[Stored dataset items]

BEGIN

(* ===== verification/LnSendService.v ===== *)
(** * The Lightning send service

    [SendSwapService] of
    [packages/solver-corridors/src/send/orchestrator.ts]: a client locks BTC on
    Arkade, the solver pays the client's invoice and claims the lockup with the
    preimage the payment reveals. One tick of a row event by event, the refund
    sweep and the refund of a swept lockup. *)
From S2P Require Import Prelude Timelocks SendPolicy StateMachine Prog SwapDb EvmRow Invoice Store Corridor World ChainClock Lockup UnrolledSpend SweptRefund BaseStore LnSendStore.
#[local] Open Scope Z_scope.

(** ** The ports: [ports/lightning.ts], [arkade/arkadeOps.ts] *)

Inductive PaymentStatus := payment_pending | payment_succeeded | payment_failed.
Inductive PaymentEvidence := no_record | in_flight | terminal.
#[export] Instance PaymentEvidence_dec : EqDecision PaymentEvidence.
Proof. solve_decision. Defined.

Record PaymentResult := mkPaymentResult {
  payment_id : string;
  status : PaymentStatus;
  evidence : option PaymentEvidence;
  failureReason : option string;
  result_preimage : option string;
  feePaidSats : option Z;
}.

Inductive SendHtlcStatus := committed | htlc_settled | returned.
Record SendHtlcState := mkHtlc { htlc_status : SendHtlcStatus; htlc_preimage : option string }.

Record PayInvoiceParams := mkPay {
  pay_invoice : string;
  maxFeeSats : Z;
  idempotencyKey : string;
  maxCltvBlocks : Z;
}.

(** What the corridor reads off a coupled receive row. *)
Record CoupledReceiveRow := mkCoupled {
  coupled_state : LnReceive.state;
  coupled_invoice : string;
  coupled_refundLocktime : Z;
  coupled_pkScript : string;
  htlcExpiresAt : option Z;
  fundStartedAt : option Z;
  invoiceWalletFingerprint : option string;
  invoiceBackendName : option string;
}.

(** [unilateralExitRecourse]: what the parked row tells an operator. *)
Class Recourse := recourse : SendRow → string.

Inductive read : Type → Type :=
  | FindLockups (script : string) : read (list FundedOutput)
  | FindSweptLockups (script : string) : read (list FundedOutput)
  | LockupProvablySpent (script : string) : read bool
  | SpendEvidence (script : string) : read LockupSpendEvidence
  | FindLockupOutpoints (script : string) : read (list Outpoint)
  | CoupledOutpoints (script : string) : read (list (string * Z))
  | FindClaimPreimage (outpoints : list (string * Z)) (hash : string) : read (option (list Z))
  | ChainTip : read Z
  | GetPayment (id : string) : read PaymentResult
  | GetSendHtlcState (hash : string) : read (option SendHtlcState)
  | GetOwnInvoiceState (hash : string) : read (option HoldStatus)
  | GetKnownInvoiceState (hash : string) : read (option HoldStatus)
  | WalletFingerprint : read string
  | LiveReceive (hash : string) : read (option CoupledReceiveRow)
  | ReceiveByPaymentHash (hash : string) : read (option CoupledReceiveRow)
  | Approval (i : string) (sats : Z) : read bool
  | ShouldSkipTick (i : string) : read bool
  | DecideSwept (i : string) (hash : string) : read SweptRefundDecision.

END
BEGIN

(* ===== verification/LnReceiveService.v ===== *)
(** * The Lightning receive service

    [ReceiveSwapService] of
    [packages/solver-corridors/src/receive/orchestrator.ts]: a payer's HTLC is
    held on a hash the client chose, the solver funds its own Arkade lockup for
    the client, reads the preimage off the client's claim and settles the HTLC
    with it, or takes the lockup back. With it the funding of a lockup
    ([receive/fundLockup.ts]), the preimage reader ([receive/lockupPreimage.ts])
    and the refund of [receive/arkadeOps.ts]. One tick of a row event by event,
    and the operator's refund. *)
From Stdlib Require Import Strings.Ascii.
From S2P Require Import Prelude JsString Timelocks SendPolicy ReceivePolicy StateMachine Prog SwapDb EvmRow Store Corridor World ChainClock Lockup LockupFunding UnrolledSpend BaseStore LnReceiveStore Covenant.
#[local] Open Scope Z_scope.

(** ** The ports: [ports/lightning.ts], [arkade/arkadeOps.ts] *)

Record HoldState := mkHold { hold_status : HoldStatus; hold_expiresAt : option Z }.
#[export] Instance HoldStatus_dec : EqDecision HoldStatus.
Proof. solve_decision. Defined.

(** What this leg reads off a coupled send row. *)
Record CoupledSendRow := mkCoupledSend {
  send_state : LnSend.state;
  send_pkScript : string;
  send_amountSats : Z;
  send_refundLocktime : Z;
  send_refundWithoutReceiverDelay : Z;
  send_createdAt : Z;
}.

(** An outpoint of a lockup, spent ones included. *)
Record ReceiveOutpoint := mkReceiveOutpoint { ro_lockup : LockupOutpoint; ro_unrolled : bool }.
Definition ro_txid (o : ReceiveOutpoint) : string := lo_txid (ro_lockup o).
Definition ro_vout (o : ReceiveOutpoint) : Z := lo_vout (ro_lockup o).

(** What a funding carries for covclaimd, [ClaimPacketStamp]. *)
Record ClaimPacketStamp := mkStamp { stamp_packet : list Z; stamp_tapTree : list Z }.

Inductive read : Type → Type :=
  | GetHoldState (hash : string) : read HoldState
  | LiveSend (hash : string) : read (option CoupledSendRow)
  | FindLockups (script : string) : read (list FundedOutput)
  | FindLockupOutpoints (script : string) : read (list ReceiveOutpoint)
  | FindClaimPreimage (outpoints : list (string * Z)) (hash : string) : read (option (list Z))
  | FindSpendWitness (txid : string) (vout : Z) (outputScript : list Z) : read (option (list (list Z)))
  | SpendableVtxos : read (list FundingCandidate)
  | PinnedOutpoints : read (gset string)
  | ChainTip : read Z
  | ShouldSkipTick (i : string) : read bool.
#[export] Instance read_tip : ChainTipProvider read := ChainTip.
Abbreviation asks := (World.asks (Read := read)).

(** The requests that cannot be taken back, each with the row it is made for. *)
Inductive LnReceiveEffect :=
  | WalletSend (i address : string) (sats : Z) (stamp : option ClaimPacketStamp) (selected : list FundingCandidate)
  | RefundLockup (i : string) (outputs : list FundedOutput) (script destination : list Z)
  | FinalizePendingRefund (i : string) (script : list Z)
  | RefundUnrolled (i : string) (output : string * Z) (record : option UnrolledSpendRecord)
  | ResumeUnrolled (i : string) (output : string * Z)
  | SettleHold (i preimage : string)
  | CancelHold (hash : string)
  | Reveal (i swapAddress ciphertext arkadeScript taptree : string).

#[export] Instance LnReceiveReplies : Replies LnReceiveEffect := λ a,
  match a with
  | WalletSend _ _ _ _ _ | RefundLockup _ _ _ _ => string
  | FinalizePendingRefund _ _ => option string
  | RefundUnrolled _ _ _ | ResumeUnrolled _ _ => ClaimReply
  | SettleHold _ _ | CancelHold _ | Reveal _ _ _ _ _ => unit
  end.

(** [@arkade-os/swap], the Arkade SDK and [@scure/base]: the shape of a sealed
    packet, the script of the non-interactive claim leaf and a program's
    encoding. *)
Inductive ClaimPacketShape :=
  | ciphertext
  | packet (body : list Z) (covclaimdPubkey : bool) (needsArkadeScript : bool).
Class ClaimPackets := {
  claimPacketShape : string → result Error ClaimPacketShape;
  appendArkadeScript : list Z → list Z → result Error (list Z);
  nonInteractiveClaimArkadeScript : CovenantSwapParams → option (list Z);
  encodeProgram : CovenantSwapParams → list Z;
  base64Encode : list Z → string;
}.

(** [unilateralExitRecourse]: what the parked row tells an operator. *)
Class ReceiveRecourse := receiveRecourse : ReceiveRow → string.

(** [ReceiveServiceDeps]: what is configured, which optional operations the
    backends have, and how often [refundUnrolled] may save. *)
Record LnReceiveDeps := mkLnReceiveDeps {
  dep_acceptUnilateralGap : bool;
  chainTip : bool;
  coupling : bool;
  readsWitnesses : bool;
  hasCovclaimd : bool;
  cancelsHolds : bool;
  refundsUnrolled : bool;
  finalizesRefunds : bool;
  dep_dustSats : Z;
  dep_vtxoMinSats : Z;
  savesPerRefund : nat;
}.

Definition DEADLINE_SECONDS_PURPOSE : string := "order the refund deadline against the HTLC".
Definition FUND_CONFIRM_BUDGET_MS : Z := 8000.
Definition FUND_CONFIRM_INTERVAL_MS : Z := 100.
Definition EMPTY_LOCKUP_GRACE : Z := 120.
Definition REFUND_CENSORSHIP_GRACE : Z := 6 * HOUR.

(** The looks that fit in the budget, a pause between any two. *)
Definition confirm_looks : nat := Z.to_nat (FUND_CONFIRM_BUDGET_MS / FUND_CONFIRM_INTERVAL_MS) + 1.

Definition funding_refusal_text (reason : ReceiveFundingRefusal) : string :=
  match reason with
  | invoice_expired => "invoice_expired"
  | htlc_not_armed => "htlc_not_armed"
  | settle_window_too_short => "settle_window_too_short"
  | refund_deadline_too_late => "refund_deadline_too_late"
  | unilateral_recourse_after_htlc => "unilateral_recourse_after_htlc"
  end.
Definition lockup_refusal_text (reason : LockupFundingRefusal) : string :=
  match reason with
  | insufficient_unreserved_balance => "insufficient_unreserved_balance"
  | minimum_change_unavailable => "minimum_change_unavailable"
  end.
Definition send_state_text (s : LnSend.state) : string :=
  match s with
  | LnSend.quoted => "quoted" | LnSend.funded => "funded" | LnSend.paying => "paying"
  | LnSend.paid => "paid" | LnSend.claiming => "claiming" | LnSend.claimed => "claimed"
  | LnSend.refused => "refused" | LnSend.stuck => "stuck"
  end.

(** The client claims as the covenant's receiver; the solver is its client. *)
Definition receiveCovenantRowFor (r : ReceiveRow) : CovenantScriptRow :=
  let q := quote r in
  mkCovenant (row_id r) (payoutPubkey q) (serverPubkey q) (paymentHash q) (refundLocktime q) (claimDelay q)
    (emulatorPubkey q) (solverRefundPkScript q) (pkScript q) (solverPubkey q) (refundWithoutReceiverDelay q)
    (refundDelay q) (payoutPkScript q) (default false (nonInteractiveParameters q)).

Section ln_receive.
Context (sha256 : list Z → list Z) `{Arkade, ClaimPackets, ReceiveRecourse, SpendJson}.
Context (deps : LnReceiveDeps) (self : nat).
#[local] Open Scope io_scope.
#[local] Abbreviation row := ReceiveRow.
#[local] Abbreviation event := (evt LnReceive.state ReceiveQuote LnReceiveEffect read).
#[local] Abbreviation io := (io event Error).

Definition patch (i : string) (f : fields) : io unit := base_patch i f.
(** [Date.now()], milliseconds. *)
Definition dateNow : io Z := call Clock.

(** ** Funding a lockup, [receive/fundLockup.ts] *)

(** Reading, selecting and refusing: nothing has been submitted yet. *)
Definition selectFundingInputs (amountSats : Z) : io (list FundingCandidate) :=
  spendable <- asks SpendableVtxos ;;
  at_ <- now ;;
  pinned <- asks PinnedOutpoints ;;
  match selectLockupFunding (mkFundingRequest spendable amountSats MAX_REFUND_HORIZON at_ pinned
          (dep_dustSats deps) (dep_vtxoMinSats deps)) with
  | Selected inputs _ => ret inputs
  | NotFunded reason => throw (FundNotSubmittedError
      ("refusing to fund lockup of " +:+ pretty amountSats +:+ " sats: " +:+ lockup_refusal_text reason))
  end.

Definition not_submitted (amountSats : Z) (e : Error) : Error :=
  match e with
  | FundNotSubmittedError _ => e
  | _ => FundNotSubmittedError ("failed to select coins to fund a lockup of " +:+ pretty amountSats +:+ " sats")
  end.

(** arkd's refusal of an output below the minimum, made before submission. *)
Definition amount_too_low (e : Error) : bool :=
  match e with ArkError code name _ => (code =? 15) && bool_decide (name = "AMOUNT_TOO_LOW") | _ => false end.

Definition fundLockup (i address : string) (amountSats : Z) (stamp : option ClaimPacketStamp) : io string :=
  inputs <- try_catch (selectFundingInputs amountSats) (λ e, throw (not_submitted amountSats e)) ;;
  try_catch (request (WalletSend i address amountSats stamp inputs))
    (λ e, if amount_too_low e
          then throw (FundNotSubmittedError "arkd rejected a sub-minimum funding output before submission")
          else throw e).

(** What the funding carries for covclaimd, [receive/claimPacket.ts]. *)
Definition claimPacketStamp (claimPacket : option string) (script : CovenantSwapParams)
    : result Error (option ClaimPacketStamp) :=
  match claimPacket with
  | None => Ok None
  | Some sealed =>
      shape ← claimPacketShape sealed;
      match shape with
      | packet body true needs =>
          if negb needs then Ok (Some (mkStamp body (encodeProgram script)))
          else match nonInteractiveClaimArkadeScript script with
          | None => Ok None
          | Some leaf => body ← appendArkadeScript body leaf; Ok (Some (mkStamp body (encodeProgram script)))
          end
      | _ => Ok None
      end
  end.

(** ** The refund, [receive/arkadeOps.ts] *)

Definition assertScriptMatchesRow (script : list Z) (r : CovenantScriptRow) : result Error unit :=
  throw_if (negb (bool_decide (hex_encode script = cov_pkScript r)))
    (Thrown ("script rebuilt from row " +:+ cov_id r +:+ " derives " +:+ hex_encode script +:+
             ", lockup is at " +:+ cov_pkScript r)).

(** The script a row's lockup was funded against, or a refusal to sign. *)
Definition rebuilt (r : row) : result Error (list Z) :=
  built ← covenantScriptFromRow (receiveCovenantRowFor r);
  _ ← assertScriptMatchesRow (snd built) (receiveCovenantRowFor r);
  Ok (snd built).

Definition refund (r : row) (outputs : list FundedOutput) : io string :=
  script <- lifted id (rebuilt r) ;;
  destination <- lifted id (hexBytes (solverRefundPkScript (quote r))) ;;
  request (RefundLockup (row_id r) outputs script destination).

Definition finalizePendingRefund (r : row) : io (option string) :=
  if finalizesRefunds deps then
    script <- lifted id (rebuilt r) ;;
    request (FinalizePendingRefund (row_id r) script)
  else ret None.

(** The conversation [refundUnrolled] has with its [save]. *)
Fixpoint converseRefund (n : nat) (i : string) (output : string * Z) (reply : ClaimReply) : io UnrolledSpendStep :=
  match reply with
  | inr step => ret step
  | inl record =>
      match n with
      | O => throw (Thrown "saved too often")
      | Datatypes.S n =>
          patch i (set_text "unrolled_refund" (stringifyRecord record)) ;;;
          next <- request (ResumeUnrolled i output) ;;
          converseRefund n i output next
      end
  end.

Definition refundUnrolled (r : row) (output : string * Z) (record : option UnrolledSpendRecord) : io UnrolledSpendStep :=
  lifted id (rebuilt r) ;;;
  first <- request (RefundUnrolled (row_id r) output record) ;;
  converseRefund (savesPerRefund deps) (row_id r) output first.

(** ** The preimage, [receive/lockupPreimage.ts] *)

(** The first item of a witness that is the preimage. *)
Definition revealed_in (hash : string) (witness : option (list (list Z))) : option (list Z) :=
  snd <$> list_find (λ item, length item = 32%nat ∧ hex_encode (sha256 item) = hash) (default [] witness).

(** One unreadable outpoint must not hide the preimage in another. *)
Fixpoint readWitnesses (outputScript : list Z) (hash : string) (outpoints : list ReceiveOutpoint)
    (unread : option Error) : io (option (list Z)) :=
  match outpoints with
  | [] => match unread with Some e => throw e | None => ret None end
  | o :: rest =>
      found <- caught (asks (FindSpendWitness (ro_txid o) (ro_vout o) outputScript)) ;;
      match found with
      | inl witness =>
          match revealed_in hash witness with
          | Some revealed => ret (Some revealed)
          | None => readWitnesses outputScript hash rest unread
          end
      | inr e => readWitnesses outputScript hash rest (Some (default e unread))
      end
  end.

END
BEGIN

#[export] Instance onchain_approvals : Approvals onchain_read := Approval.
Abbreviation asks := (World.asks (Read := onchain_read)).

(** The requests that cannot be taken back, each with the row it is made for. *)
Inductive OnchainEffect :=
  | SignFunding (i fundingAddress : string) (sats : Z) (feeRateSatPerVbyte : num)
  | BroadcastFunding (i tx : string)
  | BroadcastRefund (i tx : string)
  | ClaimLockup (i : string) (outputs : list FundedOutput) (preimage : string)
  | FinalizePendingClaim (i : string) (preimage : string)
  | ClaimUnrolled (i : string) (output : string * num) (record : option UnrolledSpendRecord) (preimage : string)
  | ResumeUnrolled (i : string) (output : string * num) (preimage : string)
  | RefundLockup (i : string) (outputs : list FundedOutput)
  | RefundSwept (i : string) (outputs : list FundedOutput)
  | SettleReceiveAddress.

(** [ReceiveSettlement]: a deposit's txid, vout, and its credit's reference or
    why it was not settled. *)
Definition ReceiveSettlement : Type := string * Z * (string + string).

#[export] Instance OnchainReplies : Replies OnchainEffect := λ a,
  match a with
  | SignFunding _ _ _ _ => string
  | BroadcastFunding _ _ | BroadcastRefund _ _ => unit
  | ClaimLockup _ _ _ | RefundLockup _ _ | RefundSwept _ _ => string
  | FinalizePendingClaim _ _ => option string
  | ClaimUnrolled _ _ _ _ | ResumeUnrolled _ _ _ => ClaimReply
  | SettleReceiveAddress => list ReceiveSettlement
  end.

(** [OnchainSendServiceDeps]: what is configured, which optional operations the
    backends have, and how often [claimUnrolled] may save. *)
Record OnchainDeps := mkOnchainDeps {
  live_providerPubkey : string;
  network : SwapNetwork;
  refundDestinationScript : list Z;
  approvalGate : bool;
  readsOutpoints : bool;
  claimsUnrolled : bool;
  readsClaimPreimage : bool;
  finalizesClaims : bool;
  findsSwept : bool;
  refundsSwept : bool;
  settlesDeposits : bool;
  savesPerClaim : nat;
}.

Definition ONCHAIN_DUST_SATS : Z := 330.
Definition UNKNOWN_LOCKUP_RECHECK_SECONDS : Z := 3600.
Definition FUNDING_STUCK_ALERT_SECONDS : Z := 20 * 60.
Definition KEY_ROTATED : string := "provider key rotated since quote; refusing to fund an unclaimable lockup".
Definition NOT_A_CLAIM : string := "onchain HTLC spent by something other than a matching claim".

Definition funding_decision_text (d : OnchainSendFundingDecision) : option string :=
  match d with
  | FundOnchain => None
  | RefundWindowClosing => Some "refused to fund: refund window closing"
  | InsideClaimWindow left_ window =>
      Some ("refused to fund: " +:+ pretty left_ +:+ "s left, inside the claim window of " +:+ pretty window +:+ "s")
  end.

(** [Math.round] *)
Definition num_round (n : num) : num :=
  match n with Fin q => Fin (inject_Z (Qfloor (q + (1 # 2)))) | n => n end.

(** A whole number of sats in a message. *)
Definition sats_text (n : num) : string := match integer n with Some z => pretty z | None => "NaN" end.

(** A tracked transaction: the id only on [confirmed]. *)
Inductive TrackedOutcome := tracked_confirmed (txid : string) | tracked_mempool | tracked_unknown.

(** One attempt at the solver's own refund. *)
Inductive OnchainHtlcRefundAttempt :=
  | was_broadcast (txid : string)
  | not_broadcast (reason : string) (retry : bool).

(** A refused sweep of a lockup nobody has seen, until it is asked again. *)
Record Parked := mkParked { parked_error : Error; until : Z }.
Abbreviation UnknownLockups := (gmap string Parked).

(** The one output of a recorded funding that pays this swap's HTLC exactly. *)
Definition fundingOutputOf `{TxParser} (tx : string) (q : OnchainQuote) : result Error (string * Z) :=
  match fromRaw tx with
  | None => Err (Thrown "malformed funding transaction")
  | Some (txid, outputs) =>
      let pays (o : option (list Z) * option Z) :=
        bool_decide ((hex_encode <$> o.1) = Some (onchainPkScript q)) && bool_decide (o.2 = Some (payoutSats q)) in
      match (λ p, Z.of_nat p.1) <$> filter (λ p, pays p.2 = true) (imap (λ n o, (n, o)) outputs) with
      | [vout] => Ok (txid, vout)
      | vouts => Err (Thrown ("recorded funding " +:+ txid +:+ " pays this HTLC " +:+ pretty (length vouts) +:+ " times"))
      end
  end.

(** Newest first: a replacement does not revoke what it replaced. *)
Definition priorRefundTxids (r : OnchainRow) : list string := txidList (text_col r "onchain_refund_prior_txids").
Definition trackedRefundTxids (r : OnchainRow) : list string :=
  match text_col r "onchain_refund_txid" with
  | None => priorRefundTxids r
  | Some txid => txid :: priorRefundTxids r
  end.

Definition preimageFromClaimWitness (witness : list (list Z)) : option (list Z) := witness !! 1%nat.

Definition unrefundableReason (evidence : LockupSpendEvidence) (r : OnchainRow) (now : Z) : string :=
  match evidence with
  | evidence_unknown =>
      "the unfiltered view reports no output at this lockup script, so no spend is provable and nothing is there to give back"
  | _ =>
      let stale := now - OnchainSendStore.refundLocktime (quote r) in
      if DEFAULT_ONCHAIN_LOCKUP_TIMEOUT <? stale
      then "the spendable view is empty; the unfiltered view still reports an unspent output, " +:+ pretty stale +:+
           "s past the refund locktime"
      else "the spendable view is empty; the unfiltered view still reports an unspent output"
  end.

END

## Assignment
Note each line above that contains "ClaimLockup" and copy it out.

## Task solution
  | ClaimLockup (i : string) (outputs : list FundedOutput) (preimage : string)
  | ClaimLockup _ _ _ | RefundLockup _ _ | RefundSwept _ _ => string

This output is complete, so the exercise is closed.